- **PROVIDED MATERIAL**:
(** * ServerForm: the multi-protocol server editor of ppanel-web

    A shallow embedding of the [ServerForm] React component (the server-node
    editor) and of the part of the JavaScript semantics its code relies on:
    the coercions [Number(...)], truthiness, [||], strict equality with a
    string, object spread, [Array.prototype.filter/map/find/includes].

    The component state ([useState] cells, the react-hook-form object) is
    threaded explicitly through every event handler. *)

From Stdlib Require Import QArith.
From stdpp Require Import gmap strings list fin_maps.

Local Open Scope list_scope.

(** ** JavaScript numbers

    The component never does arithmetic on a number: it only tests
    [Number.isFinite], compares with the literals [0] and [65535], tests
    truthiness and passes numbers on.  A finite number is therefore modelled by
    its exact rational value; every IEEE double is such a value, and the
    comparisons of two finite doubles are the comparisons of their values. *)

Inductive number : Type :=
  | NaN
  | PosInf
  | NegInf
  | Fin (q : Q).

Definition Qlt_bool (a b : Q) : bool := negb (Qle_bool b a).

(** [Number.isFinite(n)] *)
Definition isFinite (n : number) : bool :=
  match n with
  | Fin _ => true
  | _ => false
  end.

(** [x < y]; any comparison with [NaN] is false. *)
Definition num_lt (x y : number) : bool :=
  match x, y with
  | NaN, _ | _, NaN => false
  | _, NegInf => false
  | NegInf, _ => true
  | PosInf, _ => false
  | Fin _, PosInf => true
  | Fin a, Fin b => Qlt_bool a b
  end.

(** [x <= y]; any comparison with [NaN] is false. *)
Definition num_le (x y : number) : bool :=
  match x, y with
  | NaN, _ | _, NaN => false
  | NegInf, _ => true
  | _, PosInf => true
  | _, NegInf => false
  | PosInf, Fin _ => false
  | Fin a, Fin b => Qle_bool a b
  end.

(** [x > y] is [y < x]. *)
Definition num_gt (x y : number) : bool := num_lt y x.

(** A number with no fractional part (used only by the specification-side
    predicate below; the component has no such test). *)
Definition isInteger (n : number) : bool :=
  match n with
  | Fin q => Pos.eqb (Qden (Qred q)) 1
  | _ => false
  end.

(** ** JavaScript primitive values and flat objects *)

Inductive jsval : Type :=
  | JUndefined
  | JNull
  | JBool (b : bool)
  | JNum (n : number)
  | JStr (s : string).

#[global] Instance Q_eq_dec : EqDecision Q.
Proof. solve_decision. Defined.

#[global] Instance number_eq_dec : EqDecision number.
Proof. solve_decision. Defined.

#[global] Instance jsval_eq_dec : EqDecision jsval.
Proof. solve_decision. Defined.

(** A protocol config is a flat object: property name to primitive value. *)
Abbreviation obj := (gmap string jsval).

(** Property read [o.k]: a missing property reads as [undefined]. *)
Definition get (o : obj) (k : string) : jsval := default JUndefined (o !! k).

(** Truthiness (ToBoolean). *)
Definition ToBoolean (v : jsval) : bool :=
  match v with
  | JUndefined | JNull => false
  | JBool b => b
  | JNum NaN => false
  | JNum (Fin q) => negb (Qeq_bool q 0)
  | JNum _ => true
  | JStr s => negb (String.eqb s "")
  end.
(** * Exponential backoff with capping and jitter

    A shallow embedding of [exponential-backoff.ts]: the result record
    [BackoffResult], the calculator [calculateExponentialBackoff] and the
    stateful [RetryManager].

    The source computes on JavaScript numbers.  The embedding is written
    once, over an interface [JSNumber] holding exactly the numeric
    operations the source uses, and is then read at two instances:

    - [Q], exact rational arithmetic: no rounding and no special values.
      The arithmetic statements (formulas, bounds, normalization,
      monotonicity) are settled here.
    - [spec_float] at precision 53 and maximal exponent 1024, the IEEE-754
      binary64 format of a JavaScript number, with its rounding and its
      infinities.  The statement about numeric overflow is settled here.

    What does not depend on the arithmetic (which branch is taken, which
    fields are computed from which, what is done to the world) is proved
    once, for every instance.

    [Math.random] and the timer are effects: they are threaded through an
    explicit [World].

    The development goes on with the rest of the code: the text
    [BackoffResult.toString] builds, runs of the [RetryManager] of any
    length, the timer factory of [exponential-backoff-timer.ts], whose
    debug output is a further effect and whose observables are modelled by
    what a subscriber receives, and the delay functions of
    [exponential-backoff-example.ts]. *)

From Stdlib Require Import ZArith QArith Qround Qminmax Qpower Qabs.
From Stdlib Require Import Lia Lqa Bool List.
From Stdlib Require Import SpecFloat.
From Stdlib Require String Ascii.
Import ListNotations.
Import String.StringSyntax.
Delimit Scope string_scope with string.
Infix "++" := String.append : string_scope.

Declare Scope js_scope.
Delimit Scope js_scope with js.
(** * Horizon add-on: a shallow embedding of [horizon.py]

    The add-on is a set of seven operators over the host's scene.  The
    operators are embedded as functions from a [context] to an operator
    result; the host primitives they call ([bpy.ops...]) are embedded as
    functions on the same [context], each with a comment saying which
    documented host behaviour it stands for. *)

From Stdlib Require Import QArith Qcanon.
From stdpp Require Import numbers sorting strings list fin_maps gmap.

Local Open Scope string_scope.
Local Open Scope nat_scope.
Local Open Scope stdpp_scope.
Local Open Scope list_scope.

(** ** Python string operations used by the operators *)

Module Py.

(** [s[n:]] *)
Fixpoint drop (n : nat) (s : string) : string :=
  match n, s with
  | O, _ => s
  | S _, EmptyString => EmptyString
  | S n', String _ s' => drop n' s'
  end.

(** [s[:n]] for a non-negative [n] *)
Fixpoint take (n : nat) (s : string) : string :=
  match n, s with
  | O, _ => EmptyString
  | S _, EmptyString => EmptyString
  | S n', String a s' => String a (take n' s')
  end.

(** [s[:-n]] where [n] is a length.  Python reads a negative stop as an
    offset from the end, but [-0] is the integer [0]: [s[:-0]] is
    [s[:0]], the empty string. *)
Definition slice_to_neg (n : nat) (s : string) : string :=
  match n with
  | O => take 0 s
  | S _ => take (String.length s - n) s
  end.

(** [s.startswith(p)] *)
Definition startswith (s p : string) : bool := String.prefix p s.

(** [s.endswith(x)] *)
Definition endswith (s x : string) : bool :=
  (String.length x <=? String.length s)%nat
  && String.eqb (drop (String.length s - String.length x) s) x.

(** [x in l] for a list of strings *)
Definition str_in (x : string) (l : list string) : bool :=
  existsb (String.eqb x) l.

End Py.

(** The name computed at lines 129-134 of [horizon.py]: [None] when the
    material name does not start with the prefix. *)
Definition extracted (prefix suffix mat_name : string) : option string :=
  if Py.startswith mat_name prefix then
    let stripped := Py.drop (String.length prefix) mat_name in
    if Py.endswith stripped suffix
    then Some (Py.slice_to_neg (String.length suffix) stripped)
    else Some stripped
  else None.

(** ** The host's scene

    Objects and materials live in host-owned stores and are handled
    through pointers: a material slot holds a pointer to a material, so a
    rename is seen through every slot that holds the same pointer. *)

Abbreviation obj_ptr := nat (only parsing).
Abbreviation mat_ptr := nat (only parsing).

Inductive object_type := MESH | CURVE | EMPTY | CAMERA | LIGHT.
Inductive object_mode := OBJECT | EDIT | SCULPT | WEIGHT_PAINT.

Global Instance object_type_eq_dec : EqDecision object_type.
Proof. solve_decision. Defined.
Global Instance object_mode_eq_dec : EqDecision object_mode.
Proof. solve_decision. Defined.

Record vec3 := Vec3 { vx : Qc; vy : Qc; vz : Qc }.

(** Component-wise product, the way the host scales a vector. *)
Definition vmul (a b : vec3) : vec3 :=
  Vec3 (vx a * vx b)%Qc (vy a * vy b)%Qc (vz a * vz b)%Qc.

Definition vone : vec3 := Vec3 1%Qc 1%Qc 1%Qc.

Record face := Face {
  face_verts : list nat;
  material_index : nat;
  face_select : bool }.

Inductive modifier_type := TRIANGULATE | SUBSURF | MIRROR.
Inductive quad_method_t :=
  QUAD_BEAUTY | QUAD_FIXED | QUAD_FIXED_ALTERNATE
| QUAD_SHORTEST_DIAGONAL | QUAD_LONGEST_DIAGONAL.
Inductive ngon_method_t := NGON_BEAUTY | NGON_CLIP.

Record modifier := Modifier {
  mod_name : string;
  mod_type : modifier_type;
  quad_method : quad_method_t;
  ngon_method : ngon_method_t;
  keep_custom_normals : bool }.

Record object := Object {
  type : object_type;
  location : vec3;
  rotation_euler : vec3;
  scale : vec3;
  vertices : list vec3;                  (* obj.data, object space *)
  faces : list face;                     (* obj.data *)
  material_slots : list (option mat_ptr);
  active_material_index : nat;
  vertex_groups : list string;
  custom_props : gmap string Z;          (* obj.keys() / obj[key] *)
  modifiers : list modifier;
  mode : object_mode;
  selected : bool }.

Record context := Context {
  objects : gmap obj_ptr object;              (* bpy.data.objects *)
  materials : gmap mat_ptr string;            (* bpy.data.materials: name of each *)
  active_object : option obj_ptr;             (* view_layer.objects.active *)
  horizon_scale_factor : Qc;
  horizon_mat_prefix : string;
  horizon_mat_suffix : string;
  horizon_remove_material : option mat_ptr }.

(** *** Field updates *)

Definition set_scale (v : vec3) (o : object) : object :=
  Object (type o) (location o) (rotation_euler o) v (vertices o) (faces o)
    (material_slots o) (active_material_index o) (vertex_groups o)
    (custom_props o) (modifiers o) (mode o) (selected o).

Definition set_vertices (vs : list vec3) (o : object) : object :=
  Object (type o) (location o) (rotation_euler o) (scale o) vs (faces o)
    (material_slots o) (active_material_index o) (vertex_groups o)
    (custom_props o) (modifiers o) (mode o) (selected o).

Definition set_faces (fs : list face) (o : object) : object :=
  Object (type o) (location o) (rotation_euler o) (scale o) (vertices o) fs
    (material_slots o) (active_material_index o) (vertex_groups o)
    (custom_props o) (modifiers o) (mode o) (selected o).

- **EXERCISE REQUIREMENTS**:
Which of the lines in the material carry the string "such"? Pull them out.

- **ANSWER TO THE PROBLEM**:
    its exact rational value; every IEEE double is such a value, and the
    predicate below; the component has no such test). *)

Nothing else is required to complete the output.